- Opening Delimiter -
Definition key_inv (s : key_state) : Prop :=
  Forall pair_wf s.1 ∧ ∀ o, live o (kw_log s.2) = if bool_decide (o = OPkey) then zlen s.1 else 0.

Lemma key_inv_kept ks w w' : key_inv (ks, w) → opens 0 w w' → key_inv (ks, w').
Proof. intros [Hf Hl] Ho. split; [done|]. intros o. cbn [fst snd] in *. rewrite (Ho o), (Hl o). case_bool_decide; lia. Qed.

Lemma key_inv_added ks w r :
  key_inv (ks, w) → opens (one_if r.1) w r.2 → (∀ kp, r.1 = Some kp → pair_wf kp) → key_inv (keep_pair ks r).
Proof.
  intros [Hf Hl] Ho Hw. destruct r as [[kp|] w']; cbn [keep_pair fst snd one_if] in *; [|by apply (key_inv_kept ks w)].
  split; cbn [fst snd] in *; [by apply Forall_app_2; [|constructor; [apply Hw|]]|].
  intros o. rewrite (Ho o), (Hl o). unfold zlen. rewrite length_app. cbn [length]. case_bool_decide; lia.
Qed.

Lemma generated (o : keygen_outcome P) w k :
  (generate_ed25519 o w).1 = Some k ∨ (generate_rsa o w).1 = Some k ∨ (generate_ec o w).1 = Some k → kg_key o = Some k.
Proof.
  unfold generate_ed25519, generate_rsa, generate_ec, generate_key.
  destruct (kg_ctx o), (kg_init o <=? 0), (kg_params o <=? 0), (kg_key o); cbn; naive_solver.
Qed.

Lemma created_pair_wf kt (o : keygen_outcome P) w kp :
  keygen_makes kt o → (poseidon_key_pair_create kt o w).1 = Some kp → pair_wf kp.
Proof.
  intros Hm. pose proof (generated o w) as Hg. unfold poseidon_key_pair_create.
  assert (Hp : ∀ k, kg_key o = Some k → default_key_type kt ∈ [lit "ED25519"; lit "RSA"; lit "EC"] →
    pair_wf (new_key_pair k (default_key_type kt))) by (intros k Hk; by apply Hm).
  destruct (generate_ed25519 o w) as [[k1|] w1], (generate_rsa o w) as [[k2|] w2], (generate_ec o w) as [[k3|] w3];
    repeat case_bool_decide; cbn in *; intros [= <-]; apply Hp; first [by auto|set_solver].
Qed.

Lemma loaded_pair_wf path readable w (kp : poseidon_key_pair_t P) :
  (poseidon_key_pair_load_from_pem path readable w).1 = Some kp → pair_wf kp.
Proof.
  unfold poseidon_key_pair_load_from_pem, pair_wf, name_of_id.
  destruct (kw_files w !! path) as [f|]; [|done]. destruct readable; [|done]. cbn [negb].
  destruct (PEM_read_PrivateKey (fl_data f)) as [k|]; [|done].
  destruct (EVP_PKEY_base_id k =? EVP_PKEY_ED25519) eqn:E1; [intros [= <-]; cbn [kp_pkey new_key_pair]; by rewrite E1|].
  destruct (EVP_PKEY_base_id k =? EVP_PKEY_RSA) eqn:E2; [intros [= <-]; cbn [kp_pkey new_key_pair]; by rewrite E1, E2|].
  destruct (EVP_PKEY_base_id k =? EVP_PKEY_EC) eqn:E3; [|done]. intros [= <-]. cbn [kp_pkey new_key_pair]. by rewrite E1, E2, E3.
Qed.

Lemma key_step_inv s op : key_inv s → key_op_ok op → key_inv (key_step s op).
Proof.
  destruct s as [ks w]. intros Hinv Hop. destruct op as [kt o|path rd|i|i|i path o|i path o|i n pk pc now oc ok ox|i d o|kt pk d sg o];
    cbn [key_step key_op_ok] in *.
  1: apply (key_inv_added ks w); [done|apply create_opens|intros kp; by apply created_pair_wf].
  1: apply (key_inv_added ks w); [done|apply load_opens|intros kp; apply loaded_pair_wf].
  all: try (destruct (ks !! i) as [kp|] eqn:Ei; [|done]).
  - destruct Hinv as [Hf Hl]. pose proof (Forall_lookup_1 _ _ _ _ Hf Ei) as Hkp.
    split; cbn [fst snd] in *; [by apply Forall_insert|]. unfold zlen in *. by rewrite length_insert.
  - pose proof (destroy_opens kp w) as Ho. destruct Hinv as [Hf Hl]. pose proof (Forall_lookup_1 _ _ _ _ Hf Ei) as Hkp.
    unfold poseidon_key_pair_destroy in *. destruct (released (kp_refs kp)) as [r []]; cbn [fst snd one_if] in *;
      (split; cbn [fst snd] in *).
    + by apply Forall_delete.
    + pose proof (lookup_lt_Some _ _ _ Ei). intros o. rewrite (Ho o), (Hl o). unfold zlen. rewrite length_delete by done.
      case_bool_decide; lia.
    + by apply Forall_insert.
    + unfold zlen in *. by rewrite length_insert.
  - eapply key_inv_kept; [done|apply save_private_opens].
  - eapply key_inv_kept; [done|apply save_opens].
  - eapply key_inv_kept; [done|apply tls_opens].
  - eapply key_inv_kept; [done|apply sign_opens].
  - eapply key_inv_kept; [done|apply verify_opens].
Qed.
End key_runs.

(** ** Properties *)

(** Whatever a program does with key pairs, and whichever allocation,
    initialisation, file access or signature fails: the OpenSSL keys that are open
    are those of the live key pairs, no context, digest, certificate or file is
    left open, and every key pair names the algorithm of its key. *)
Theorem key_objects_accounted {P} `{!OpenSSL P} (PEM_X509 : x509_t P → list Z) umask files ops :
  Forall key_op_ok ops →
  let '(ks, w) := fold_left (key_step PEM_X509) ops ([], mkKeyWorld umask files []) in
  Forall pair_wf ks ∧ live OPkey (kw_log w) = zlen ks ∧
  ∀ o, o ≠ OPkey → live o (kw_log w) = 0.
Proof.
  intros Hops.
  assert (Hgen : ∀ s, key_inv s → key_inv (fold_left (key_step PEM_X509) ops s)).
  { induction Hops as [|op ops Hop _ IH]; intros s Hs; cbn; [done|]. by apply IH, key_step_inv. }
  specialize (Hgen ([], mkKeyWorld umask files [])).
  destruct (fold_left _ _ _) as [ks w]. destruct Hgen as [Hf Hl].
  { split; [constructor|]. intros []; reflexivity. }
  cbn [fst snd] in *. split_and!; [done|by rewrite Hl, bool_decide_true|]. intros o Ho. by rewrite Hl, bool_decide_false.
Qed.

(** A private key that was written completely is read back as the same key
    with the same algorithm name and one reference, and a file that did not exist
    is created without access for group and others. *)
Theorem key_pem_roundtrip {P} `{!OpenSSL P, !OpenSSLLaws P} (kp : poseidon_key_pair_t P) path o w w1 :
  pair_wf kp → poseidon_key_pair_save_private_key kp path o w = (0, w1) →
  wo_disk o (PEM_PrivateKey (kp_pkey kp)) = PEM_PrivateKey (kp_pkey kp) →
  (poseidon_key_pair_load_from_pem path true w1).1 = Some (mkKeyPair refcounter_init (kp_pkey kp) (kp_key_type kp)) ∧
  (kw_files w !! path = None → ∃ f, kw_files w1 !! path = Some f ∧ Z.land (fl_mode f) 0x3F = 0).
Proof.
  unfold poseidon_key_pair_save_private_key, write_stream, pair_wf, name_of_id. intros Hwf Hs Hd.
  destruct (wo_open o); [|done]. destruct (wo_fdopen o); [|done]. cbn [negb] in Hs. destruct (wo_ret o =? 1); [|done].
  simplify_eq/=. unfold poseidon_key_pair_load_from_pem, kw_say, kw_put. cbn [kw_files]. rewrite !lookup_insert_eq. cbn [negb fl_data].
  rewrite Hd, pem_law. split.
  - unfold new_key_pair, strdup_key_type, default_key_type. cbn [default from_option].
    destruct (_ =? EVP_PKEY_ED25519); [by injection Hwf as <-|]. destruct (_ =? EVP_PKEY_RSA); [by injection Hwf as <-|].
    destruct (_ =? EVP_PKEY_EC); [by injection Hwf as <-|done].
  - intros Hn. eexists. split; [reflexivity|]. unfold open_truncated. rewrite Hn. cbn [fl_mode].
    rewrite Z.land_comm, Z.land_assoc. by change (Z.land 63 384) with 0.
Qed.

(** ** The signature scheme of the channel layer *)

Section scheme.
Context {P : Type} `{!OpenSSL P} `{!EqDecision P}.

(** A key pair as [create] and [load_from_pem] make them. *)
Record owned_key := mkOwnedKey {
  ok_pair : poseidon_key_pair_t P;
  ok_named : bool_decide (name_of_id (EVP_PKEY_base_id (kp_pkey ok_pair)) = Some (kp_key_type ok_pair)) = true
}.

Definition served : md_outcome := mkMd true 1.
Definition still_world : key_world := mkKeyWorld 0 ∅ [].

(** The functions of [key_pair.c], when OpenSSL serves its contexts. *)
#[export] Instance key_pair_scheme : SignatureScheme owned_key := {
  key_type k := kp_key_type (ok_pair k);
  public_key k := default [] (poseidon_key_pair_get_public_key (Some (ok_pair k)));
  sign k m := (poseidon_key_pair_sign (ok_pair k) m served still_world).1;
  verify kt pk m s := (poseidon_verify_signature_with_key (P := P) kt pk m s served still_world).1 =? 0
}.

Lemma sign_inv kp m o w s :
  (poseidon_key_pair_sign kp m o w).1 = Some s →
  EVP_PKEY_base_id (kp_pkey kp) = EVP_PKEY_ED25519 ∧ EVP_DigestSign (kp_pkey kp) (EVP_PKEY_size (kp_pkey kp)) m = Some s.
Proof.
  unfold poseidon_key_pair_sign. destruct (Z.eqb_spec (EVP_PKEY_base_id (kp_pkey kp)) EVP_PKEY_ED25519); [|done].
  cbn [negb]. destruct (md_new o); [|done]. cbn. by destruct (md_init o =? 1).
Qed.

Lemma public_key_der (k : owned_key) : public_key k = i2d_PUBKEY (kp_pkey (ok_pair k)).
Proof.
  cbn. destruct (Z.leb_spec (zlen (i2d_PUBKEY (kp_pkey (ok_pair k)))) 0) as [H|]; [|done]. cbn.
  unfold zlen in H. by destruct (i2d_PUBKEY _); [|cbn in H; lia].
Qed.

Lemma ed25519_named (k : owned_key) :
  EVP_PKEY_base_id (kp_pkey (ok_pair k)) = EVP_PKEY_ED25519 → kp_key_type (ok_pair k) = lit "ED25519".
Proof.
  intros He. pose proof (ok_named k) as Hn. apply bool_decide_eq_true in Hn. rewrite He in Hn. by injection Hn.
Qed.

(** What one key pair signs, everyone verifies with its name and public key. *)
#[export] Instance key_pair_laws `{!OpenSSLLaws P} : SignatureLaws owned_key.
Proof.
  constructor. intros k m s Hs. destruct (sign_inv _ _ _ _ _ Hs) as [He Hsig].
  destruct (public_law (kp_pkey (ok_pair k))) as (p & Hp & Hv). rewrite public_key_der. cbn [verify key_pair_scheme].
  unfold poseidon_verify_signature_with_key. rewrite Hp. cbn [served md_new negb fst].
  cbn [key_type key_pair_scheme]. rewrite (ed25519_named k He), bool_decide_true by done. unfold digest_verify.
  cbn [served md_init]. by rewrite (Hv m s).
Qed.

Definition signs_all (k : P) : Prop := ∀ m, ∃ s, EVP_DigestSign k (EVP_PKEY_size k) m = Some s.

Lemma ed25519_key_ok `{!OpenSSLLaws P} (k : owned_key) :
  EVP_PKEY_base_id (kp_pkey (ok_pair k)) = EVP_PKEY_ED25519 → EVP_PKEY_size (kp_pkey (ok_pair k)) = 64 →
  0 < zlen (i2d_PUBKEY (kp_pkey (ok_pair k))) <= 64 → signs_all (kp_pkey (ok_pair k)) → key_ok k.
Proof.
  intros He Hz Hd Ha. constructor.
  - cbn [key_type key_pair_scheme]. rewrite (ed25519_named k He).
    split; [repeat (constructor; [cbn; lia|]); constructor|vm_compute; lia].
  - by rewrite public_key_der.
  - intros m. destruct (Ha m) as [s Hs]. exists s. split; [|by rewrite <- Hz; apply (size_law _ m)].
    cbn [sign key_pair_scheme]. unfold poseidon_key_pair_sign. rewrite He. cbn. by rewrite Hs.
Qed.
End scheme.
- Closing Delimiter -
**The problem**
Once you find the line with "Lemma key_inv_added ks" above, print it and every line after it up to and including the line with "Lemma generated (o", exactly as written and nothing else.

**Your response**
Lemma key_inv_added ks w r :
  key_inv (ks, w) → opens (one_if r.1) w r.2 → (∀ kp, r.1 = Some kp → pair_wf kp) → key_inv (keep_pair ks r).
Proof.
  intros [Hf Hl] Ho Hw. destruct r as [[kp|] w']; cbn [keep_pair fst snd one_if] in *; [|by apply (key_inv_kept ks w)].
  split; cbn [fst snd] in *; [by apply Forall_app_2; [|constructor; [apply Hw|]]|].
  intros o. rewrite (Ho o), (Hl o). unfold zlen. rewrite length_app. cbn [length]. case_bool_decide; lia.
Qed.

Lemma generated (o : keygen_outcome P) w k :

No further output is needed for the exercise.